Some members of Building Better’s Te Manaaki o Te Marae research team at Te Puea Memorial Marae, from left Anaru Waa, Rau Hoskins, Professor Jenny Lee-Morgan, Rihi Te Nana, Professor Linda Smith, and Reuben Smiler.
In the winter of 2016, Te Puea Memorial Marae – based in South Auckland’s Mangere – was spurred to action to provide safe haven for vulnerable whānau seeking emergency housing.
In the legacy of Te Puea Herangi, the Marae opened its doors to homeless whānau across the Tāmaki rohe. Initiating this kaupapa Māori response was vital. While the grassroots programme disrupted the wider Auckland housing narrative by revealing the ‘crisis’, for whānau Māori who were homeless, the Manaaki Tāngata E Rua transitional housing programme offered not only a chance to get off the streets but ultimately by taking a uniquely Māori approach – based on manaaki tāngata and tikanga Māori principles in general – many families were effectively transitioned into homes and stable living environments.
Over the past two years, Building Better Homes, Towns and Cities flagship Māori research programme Kāinga Tahi, Kāinga Rua has been co-creating the Te Manaaki o Te Marae with Te Puea Memorial Marae to understand how this could be applied universally. The research programme – led by Unitec’s Rau Hoskins and Jenny-Lee Morgan – takes a kaupapa-Māori approach. “It is a good example of how Law and Lore can work successfully together on a Marae,” explains Te Puea Memorial Marae Chairman Hurimoana Dennis.
Initial insights into the two-year research programme, which concludes in June 2019, show the transformational potential of marae to assist in addressing whānau aspirations and needs for long-term, affordable, and healthy housing. “What’s exciting is we’re beginning to understand why tikanga Māori works to help people feel loved, warm and supported,” says Rau Hoskins. “With a formula, it could help develop a universal framework for the benefit of all.”

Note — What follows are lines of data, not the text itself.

(* ===== verification/Crc32.v ===== *)
(** CRC-32 (src/crc32.cpp, include/lsmdb/crc32.h): the table-driven routine,
    its bit-at-a-time reference, and its error detection. *)
From S2P Require Import Prelude Types Coding.

Definition kPoly : Z := 0xEDB88320.

(** The body of the inner loop of [BuildTable]. *)
Definition crc_bit (c : Z) : Z :=
  if Z.testbit c 0 then Z.lxor kPoly (Z.shiftr c 1) else Z.shiftr c 1.

(** [BuildTable]: entry [i] is [i] after eight rounds. *)
Definition BuildTable : list Z :=
  map (fun i => Nat.iter 8 crc_bit (Z.of_nat i)) (seq 0 256).

(** [Table()]: the function-local [static const] table, built once. *)
Definition Table : list Z := Eval vm_compute in BuildTable.

Definition crc_byte (crc : Z) (p : byte) : Z :=
  Z.lxor (nth (Z.to_nat (Z.land (Z.lxor crc (byte_val p)) 0xff)) Table 0) (Z.shiftr crc 8).

(** [Crc32(data, n)]. *)
Definition Crc32 (data : bytes) : Z :=
  Z.lxor (fold_left crc_byte data 0xFFFFFFFF) 0xFFFFFFFF.

(** ** Reference: the shift register, one bit at a time *)

Definition crc_bits (n : nat) (c : Z) : Z := Nat.iter n crc_bit c.

Definition crc_ref (data : bytes) : Z :=
  Z.lxor (fold_left (fun c p => crc_bits 8 (Z.lxor c (byte_val p))) data 0xFFFFFFFF) 0xFFFFFFFF.

(** ** Lemmas *)

Lemma Table_eq : Table = BuildTable.
Proof. vm_compute. reflexivity. Qed.

Lemma crc_bit_lxor a b : crc_bit (Z.lxor a b) = Z.lxor (crc_bit a) (crc_bit b).
Proof.
  unfold crc_bit. rewrite Z.lxor_spec, Z.shiftr_lxor.
  destruct (Z.testbit a 0), (Z.testbit b 0); simpl; apply Z.bits_inj'; intros i Hi;
    rewrite !Z.lxor_spec; by destruct (Z.testbit kPoly i), (Z.testbit (Z.shiftr a 1) i),
      (Z.testbit (Z.shiftr b 1) i).
Qed.

Lemma crc_bits_lxor n a b : crc_bits n (Z.lxor a b) = Z.lxor (crc_bits n a) (crc_bits n b).
Proof. induction n as [|n IH]; simpl; [done|]. unfold crc_bits in *. by rewrite IH, crc_bit_lxor. Qed.

Lemma crc_bits_add n m a : crc_bits (n + m) a = crc_bits n (crc_bits m a).
Proof. apply Nat.iter_add. Qed.

Lemma crc_bits_shiftl n a : crc_bits n (Z.shiftl a (Z.of_nat n)) = a.
Proof.
  revert a. induction n as [|n IH]; intros a; [by rewrite Z.shiftl_0_r|].
  replace (S n) with (n + 1)%nat at 1 by lia. rewrite crc_bits_add.
  replace (crc_bits 1 _) with (Z.shiftl a (Z.of_nat n)); [apply IH|].
  simpl. unfold crc_bit. rewrite Z.shiftl_spec_low by lia.
  rewrite Z.shiftr_shiftl_l by lia. f_equal. lia.
Qed.

Lemma kPoly_range : is_u32 kPoly.
Proof. by vm_compute. Qed.

Lemma shiftr_range c n k : 0 <= k -> 0 <= c < 2 ^ n -> 0 <= Z.shiftr c k < 2 ^ n.
Proof.
  intros Hk [H1 H2]. rewrite Z.shiftr_div_pow2 by done.
  split; [apply Z.div_pos; [done|apply Z.pow_pos_nonneg; lia]|].
  apply Z.le_lt_trans with c; [|done]. apply Z.div_le_upper_bound.
  - apply Z.pow_pos_nonneg; lia.
  - pose proof (Z.pow_pos_nonneg 2 k). nia.
Qed.

Lemma crc_bit_range c : is_u32 c -> is_u32 (crc_bit c).
Proof.
  intros H. unfold crc_bit.
  destruct (Z.testbit c 0); [apply lxor_lt_pow2; [lia|apply kPoly_range|]|];
    by apply shiftr_range.
Qed.

Lemma crc_bits_range n c : is_u32 c -> is_u32 (crc_bits n c).
Proof. intros H. induction n as [|n IH]; simpl; [done|]. by apply crc_bit_range. Qed.

Lemma crc_bit_top c : is_u32 c -> Z.testbit (crc_bit c) 31 = Z.testbit c 0.
Proof.
  intros H. unfold crc_bit. assert (Z.testbit (Z.shiftr c 1) 31 = false) as E.
  { rewrite Z.shiftr_spec by lia. by apply (testbit_high c 32). }
  destruct (Z.testbit c 0); [by rewrite Z.lxor_spec, E|done].
Qed.

Lemma split_low_bit c : c = 2 * Z.shiftr c 1 + Z.b2z (Z.testbit c 0).
Proof.
  rewrite Z.bit0_mod, Z.shiftr_div_pow2 by lia. change (2 ^ 1) with 2.
  apply Z.div_mod. lia.
Qed.

Lemma crc_bit_inj a b : is_u32 a -> is_u32 b -> crc_bit a = crc_bit b -> a = b.
Proof.
  intros Ha Hb E. assert (Z.testbit a 0 = Z.testbit b 0) as E0.
  { by rewrite <- (crc_bit_top a), <- (crc_bit_top b), E. }
  rewrite (split_low_bit a), (split_low_bit b), E0. unfold crc_bit in E. rewrite E0 in E.
  destruct (Z.testbit b 0); [|by rewrite E].
  apply (f_equal (Z.lxor kPoly)) in E.
  rewrite <- !Z.lxor_assoc, !Z.lxor_nilpotent, !Z.lxor_0_l in E. by rewrite E.
Qed.

Lemma crc_bits_inj n a b : is_u32 a -> is_u32 b -> crc_bits n a = crc_bits n b -> a = b.
Proof.
  intros Ha Hb. induction n as [|n IH]; simpl; [done|].
  intros E. apply IH. apply crc_bit_inj; [by apply crc_bits_range..|done].
Qed.

Lemma land_shift_split x : 0 <= x -> x = Z.lxor (Z.land x 0xff) (Z.shiftl (Z.shiftr x 8) 8).
Proof.
  intros Hx. change 0xff with (Z.ones 8). apply Z.bits_inj'. intros i Hi.
  rewrite Z.lxor_spec, Z.land_spec, Z.shiftl_spec by done.
  destruct (Z_lt_le_dec i 8).
  - rewrite Z.ones_spec_low, (Z.testbit_neg_r _ (i - 8)) by lia.
    by rewrite andb_true_r, xorb_false_r.
  - rewrite Z.ones_spec_high, Z.shiftr_spec by lia.
    rewrite andb_false_r, xorb_false_l. f_equal. lia.
Qed.

Lemma byte_shiftr8 b : Z.shiftr (byte_val b) 8 = 0.
Proof.
  rewrite Z.shiftr_div_pow2 by lia. pose proof (byte_val_range b).
  by apply Z.div_small.
Qed.

(** One round of the table-driven loop is eight rounds of the register. *)
Lemma crc_byte_ref c p : 0 <= c -> crc_byte c p = crc_bits 8 (Z.lxor c (byte_val p)).
Proof.
  intros Hc. unfold crc_byte. set (x := Z.lxor c (byte_val p)).
  assert (0 <= x) as Hx.
  { apply Z.lxor_nonneg. pose proof (byte_val_range p). lia. }
  rewrite (land_shift_split x) at 2 by done.
  rewrite crc_bits_lxor, (crc_bits_shiftl 8). f_equal.
  - assert (0 <= Z.land x 255 < 256) as Hr.
    { change 255 with (Z.ones 8). rewrite Z.land_ones by lia. by apply Z.mod_pos_bound. }
    rewrite Table_eq. unfold BuildTable.
    rewrite (nth_indep _ 0 (Nat.iter 8 crc_bit (Z.of_nat 0))) by (rewrite length_map, length_seq; lia).
    rewrite (map_nth (fun i => Nat.iter 8 crc_bit (Z.of_nat i))).
    rewrite seq_nth by lia. unfold crc_bits. f_equal. lia.
  - unfold x. rewrite Z.shiftr_lxor, byte_shiftr8, Z.lxor_0_r. done.
Qed.

Lemma crc_bits_byte_range c p : is_u32 c -> is_u32 (crc_bits 8 (Z.lxor c (byte_val p))).
Proof.
  intros H. apply crc_bits_range, lxor_lt_pow2; [lia|done|].
  pose proof (byte_val_range p). lia.
Qed.

Definition crc_run (c : Z) (data : bytes) : Z :=
  fold_left (fun c p => crc_bits 8 (Z.lxor c (byte_val p))) data c.

Lemma crc_run_range data c : is_u32 c -> is_u32 (crc_run c data).
Proof.
  revert c. induction data as [|p data IH]; intros c H; simpl; [done|].
  by apply IH, crc_bits_byte_range.
Qed.

Lemma crc_fold_run data c : is_u32 c -> fold_left crc_byte data c = crc_run c data.
Proof.
  revert c. induction data as [|p data IH]; intros c H; simpl; [done|].
  rewrite crc_byte_ref by (destruct H; done). by apply IH, crc_bits_byte_range.
Qed.

Lemma crc_run_app a b c : crc_run c (a ++ b) = crc_run (crc_run c a) b.
Proof. apply fold_left_app. Qed.

(** Feeding [data] is loading it into the register and shifting it through. *)
Lemma crc_run_load data c : crc_run c data = crc_bits (8 * length data) (Z.lxor c (le_load data)).
Proof.
  revert c. induction data as [|p data IH]; intros c.
  { change (le_load []) with 0. by rewrite Z.lxor_0_r. }
  change (crc_run c (p :: data)) with (crc_run (crc_bits 8 (Z.lxor c (byte_val p))) data).
  rewrite IH. replace (8 * length (p :: data))%nat with (8 * length data + 8)%nat by (simpl; lia).
  rewrite crc_bits_add. f_equal.
  change (le_load (p :: data)) with (byte_val p + 256 * le_load data).
  replace (byte_val p + 256 * le_load data)
    with (Z.lxor (byte_val p) (Z.shiftl (le_load data) 8)).
  - by rewrite <- Z.lxor_assoc, (crc_bits_lxor 8 (Z.lxor c _)), (crc_bits_shiftl 8).
  - rewrite <- Z.add_nocarry_lxor.
    + rewrite Z.shiftl_mul_pow2 by lia. change (2 ^ 8) with 256. lia.
    + apply Z.bits_inj'. intros i Hi. rewrite Z.land_spec, Z.bits_0, Z.shiftl_spec by done.
      destruct (Z_lt_le_dec i 8); [rewrite (Z.testbit_neg_r _ (i - 8)) by lia; apply andb_false_r|].
      rewrite (testbit_high (byte_val p) 8); [done| |lia]. apply byte_val_range.
Qed.

Lemma crc_run_inj_reg data a b :
  is_u32 a -> is_u32 b -> crc_run a data = crc_run b data -> a = b.
Proof.
  intros Ha Hb E. revert a b Ha Hb E. induction data as [|p data IH]; intros a b Ha Hb E; [done|].
  apply IH in E; [|by apply crc_bits_byte_range..].
  assert (is_u32 (byte_val p)) by (pose proof (byte_val_range p); unfold is_u32; lia).
  apply crc_bits_inj in E; [|by apply lxor_lt_pow2..].
  apply (f_equal (fun x => Z.lxor x (byte_val p))) in E.
  by rewrite !Z.lxor_assoc, Z.lxor_nilpotent, !Z.lxor_0_r in E.
Qed.

Lemma crc_run_inj_data l k c :
  is_u32 c -> length l = length k -> (length l <= 4)%nat -> crc_run c l = crc_run c k -> l = k.
Proof.
  intros Hc Hl Hle E. rewrite !crc_run_load, <- Hl in E.
  assert (forall x : bytes, (length x <= 4)%nat -> is_u32 (le_load x)) as Hx.
  { intros x Hx. pose proof (le_load_range x). unfold is_u32. split; [lia|].
    apply Z.lt_le_trans with (256 ^ blen x); [lia|].
    change (2 ^ 32) with (256 ^ 4). apply Z.pow_le_mono_r; unfold blen; lia. }
  apply crc_bits_inj in E; [|apply lxor_lt_pow2; [lia|done|apply Hx; lia]..].
  apply (f_equal (Z.lxor c)) in E.
  rewrite <- !Z.lxor_assoc, Z.lxor_nilpotent, !Z.lxor_0_l in E. by apply le_load_inj.
Qed.

Lemma Crc32_run data : Crc32 data = Z.lxor (crc_run 0xFFFFFFFF data) 0xFFFFFFFF.
Proof. unfold Crc32. by rewrite crc_fold_run. Qed.

Lemma Crc32_range data : is_u32 (Crc32 data).
Proof.
  rewrite Crc32_run. apply lxor_lt_pow2; [lia| |lia]. by apply crc_run_range.
Qed.
#[export] Hint Resolve Crc32_range : lsm.

Lemma Crc32_run_inj a b : Crc32 a = Crc32 b -> crc_run 0xFFFFFFFF a = crc_run 0xFFFFFFFF b.
Proof.
  rewrite !Crc32_run. intros E. apply (f_equal (fun x => Z.lxor x 0xFFFFFFFF)) in E.
  by rewrite !Z.lxor_assoc, Z.lxor_nilpotent, !Z.lxor_0_r in E.
Qed.

(** Buffers that differ only inside a window of at most four bytes have
    different checksums. *)
Lemma Crc32_window pre l k post :
  length l = length k -> (length l <= 4)%nat ->
  Crc32 (pre ++ l ++ post) = Crc32 (pre ++ k ++ post) -> l = k.
Proof.
  intros Hl Hle E%Crc32_run_inj. rewrite !crc_run_app in E.
  assert (is_u32 (crc_run 0xFFFFFFFF pre)) as Hc by (by apply crc_run_range).
  apply crc_run_inj_reg in E; [|by apply crc_run_range..].
  by apply crc_run_inj_data in E.
Qed.

Arguments Crc32 : simpl never.

(** ** Properties *)

(** C26 (equivalence). The table-driven loop of [Crc32] computes, on every
    buffer, the reflected CRC defined by the one-bit-at-a-time shift register
    over polynomial 0xEDB88320, and yields the standard check value on
    "123456789". *)
Theorem Crc32_equals_bitwise data :
  Crc32 data = crc_ref data /\ Crc32 (lit "123456789") = 0xCBF43926.
Proof. split; [apply Crc32_run|by vm_compute]. Qed.

(** Every error burst of at most four consecutive bytes is
    detected: a buffer in which such a window is replaced by different bytes
    has a different checksum. *)
Theorem Crc32_detects_bursts pre good bad post :
  length good = length bad -> (length good <= 4)%nat -> good <> bad ->
  Crc32 (pre ++ good ++ post) <> Crc32 (pre ++ bad ++ post).
Proof. intros Hl Hle Hne E. apply Hne. by eapply Crc32_window. Qed.

Lemma Crc32_detects_bursts_witness :
  Crc32 (lit "the q" ++ lit "uick" ++ lit " brown fox")
  <> Crc32 (lit "the q" ++ lit "uiCK" ++ lit " brown fox").
Proof. apply Crc32_detects_bursts; [reflexivity|simpl; lia|discriminate]. Defined.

The research team is in the process of completing all data gathering activities and beginning the data analysis. This research will strengthen marae (mana whenua, taura here, and mataawaka) to engage in the housing crisis for urban Māori in culturally-consistent and sustainable ways. It also aims to enable (local) government agencies and NGOs to better engage with and support marae-led Māori housing solutions.